- _What this task involves_
Please reproduce the entries below exactly, starting at the first line and ending with the line that holds "intros Hg. induction".

- _Task input_
(** The text of every value is balanced, whatever its strings hold. *)
Lemma ser_balanced gap v :
  plain gap -> forall ind, plain ind -> balanced (Json.ser gap ind v).
Proof.
  intros Hg. induction v using JsVal_induction; intros ind Hi.
  1-2: now apply plain_balanced, plain_literal.
  - destruct b; now apply plain_balanced, plain_literal.
  - apply plain_balanced, digit_or_minus_plain, digits_of_Z.
  - apply quote_balanced.
  - cbn [Json.ser]. unfold Json.wrap.
    apply bal_char; try discriminate.
    apply balanced_app; [|now apply plain_balanced, plain_literal].
    apply inner_balanced; auto.
    rewrite Forall_forall in *. intros p Hp.
    apply in_map_iff in Hp. destruct Hp as (x & <- & Hx).
    apply H; auto. now apply plain_app.
  - rewrite ser_obj. unfold Json.wrap.
    apply (@bal_braces _ []); [|constructor].
    apply inner_balanced; auto. apply members_balanced; auto.
    rewrite Forall_forall in *. intros kv Hkv.
    apply H; auto. now apply plain_app.
Qed.

Lemma ser_obj_balanced gap ind o :
  plain gap -> plain ind ->
  exists b, Json.ser gap ind (JObj o) = "{"%char :: b ++ ["}"%char] /\
            balanced b.
Proof.
  intros Hg Hi. rewrite ser_obj. unfold Json.wrap.
  eexists. split; [reflexivity|].
  apply inner_balanced; auto. apply members_balanced; auto.
  rewrite Forall_forall. intros kv _.
  apply ser_balanced; auto. now apply plain_app.
Qed.

End JsonBalanced.

Section Markers.
Import Docx.

Lemma startsWith_app m s :
  Str.startsWith m s = true -> exists rest, s = m ++ rest.
Proof.
  unfold Str.startsWith. destruct (Str.strip_prefix m s) as [r|] eqn:E;
    [|discriminate].
  intros _. exists r. now apply strip_prefix_inv.
Qed.

Lemma marker_at_some s len :
  marker_at s = Some len ->
  exists m rest, In m markers /\ s = m ++ rest /\ len = length m.
Proof.
  unfold marker_at.
  destruct (filter (fun m => Str.startsWith m s) markers) as [|m l] eqn:E;
    [discriminate|].
  intros [= <-].
  assert (Hin : In m (filter (fun m => Str.startsWith m s) markers))
    by (rewrite E; now left).
  apply filter_In in Hin. destruct Hin as [Hin Hs].
  apply startsWith_app in Hs. destruct Hs as [rest ->]. eauto.
Qed.

Lemma marker_at_iff s :
  marker_at s <> None <->
  exists m, In m markers /\ Str.startsWith m s = true.
Proof.
  unfold marker_at.
  destruct (filter (fun m => Str.startsWith m s) markers) as [|m l] eqn:E.
  - split; [congruence|]. intros [m [Hin Hs]].
    assert (H : In m (filter (fun m => Str.startsWith m s) markers))
      by (apply filter_In; auto).
    rewrite E in H. destruct H.
  - split; [|discriminate]. intros _.
    assert (Hin : In m (filter (fun m => Str.startsWith m s) markers))
      by (rewrite E; now left).
    apply filter_In in Hin. eauto.
Qed.

(** No marker starts inside a marker. *)
Lemma marker_no_overlap s len j :
  marker_at s = Some len -> 0 < j < len -> marker_at (skipn j s) = None.
Proof.
  intros H Hj. apply marker_at_some in H.
  destruct H as (m & rest & Hm & -> & ->).
  unfold markers in Hm. cbn [In] in Hm.
  destruct Hm as [<-|[<-|[<-|[]]]]; cbn [length] in Hj;
    do 19 (destruct j as [|j]; [try lia; reflexivity|]); lia.
Qed.

Lemma skipn_tail (s : str) pos c r :
  skipn pos s = c :: r -> skipn (S pos) s = r.
Proof.
  revert pos. induction s as [|x s IH]; intros [|pos]; simpl;
    try discriminate.
  - now intros [= _ ->].
  - intros H. destruct s; [destruct pos; discriminate|]. now apply IH.
Qed.

Lemma exec_from_positions text s :
  forall pos skip,
    s = skipn pos text ->
    (forall j, j < skip -> marker_at (skipn j s) = None) ->
    exec_from text s pos skip =
      flat_map (block_at text) (marker_positions_from s pos).
Proof.
  induction s as [|c r IH]; intros pos skip Hs Hskip; [reflexivity|].
  assert (Hr : r = skipn (S pos) text)
    by (symmetry; eapply skipn_tail; eauto).
  cbn [exec_from marker_positions_from]. destruct skip as [|k].
  - destruct (marker_at (c :: r)) as [len|] eqn:E.
    + cbn [flat_map]. unfold block_at at 1. rewrite <- Hs, E. f_equal.
      apply IH; auto. intros j Hj.
      apply (@marker_no_overlap _ _ (S j) E). lia.
    + apply IH; auto. intros j Hj. lia.
  - assert (E0 : marker_at (c :: r) = None) by (apply (Hskip 0); lia).
    rewrite E0. apply IH; auto.
    intros j Hj. apply (Hskip (S j)). lia.
Qed.

Lemma extractJsonBlocks_positions text :
  extractJsonBlocks text = flat_map (block_at text) (marker_positions text).
Proof.
  apply exec_from_positions; [reflexivity|]. intros j Hj. lia.
Qed.

Lemma skipn_skipn (s : str) a b : skipn a (skipn b s) = skipn (b + a) s.
Proof.
  revert s. induction b as [|b IH]; intros s; [reflexivity|].
  destruct s; simpl; [now destruct a|]. apply IH.
Qed.

Lemma marker_positions_from_In s pos i :
  In i (marker_positions_from s pos) <->
  pos <= i /\ marker_at (skipn (i - pos) s) <> None.
Proof.
  revert pos. induction s as [|c r IH]; intros pos.
  - simpl. split; [tauto|]. intros [_ H].
    apply H. destruct (i - pos); reflexivity.
  - cbn [marker_positions_from].
    assert (Hrest :
      In i (marker_positions_from r (S pos)) <->
      S pos <= i /\ marker_at (skipn (i - pos) (c :: r)) <> None).
    { rewrite IH. split; intros [H1 H2]; split; auto.
      - replace (i - pos) with (S (i - S pos)) by lia. exact H2.
      - replace (i - pos) with (S (i - S pos)) in H2 by lia. exact H2. }
    destruct (Nat.eq_dec i pos) as [->|Hne].
    + rewrite Nat.sub_diag. cbn [skipn].
      destruct (marker_at (c :: r)) eqn:E.
      * split; [intros _; split; [lia|discriminate] | intros _; now left].
      * rewrite Hrest. split; [intros [? _]; lia | intros [_ H]; congruence].
    + assert (Hi : In i (marker_positions_from r (S pos)) <->
                   pos <= i /\ marker_at (skipn (i - pos) (c :: r)) <> None).
      { rewrite Hrest. split; intros [? ?]; split; auto; lia. }
      destruct (marker_at (c :: r)); [|exact Hi].
      rewrite <- Hi. split; [intros [?|?]; [congruence|auto] | now right].
Qed.

Lemma marker_positions_In text i :
  In i (marker_positions text) <->
  exists m, In m markers /\ Str.startsWith m (skipn i text) = true.
Proof.
  unfold marker_positions. rewrite marker_positions_from_In, Nat.sub_0_r.
  rewrite marker_at_iff. split; [tauto | intros H; split; [lia|auto]].
Qed.

Lemma block_after_no_brace text start :
  ~ In "{"%char (skipn start text) -> block_after text start = [].
Proof.
  intros H. unfold block_after, indexOf.
  now rewrite index_from_notin.
Qed.

End Markers.

(** C5: [extractJsonBlocks] returns, in order, what each marker occurrence
    contributes, every occurrence handled on its own; a marker with no
    following opening brace contributes no block, and so does one whose
    span never returns to depth zero; a span balanced outside its strings
    that follows a marker, with no other opening brace in between, is
    recovered in full, whatever its double-quoted strings hold; and the
    text [JSON.stringify] gives for an object is such a span, also when
    string values contain braces, quotes or backslashes. *)
Theorem extractJsonBlocks_balanced :
  (forall text,
     Docx.extractJsonBlocks text =
       flat_map (Docx.block_at text) (Docx.marker_positions text)) /\
  (forall text i,
     In i (Docx.marker_positions text) <->
     exists m, In m Docx.markers /\
               Str.startsWith m (skipn i text) = true) /\
  (forall text start,
     ~ In "{"%char (skipn start text) -> Docx.block_after text start = []) /\
  (forall text start jsonStart,
     Docx.indexOf text "{" start = Some jsonStart ->
     Docx.findBalancedBrace text jsonStart = None ->
     Docx.block_after text start = []) /\
  (forall pre mid b post,
     ~ In "{"%char mid -> Docx.balanced b ->
     Docx.block_after (pre ++ mid ++ "{"%char :: b ++ "}"%char :: post)
       (length pre) = ["{"%char :: b ++ ["}"%char]]) /\
  (forall pretty o,
     exists b,
       Json.stringify pretty (JObj o) = "{"%char :: b ++ ["}"%char] /\
       Docx.balanced b).
Proof.
  split; [exact extractJsonBlocks_positions|].
  split; [exact marker_positions_In|].
  split; [exact block_after_no_brace|].
  split.
  { intros text start jsonStart H1 H2. unfold Docx.block_after.
    now rewrite H1, H2. }
  split; [exact block_after_balanced|].
  intros pretty o. unfold Json.stringify.
  apply ser_obj_balanced; [|constructor].
  destruct pretty; [now apply plain_literal | constructor].
Qed.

- _Exercise solution_
(** The text of every value is balanced, whatever its strings hold. *)
Lemma ser_balanced gap v :
  plain gap -> forall ind, plain ind -> balanced (Json.ser gap ind v).
Proof.
  intros Hg. induction v using JsVal_induction; intros ind Hi.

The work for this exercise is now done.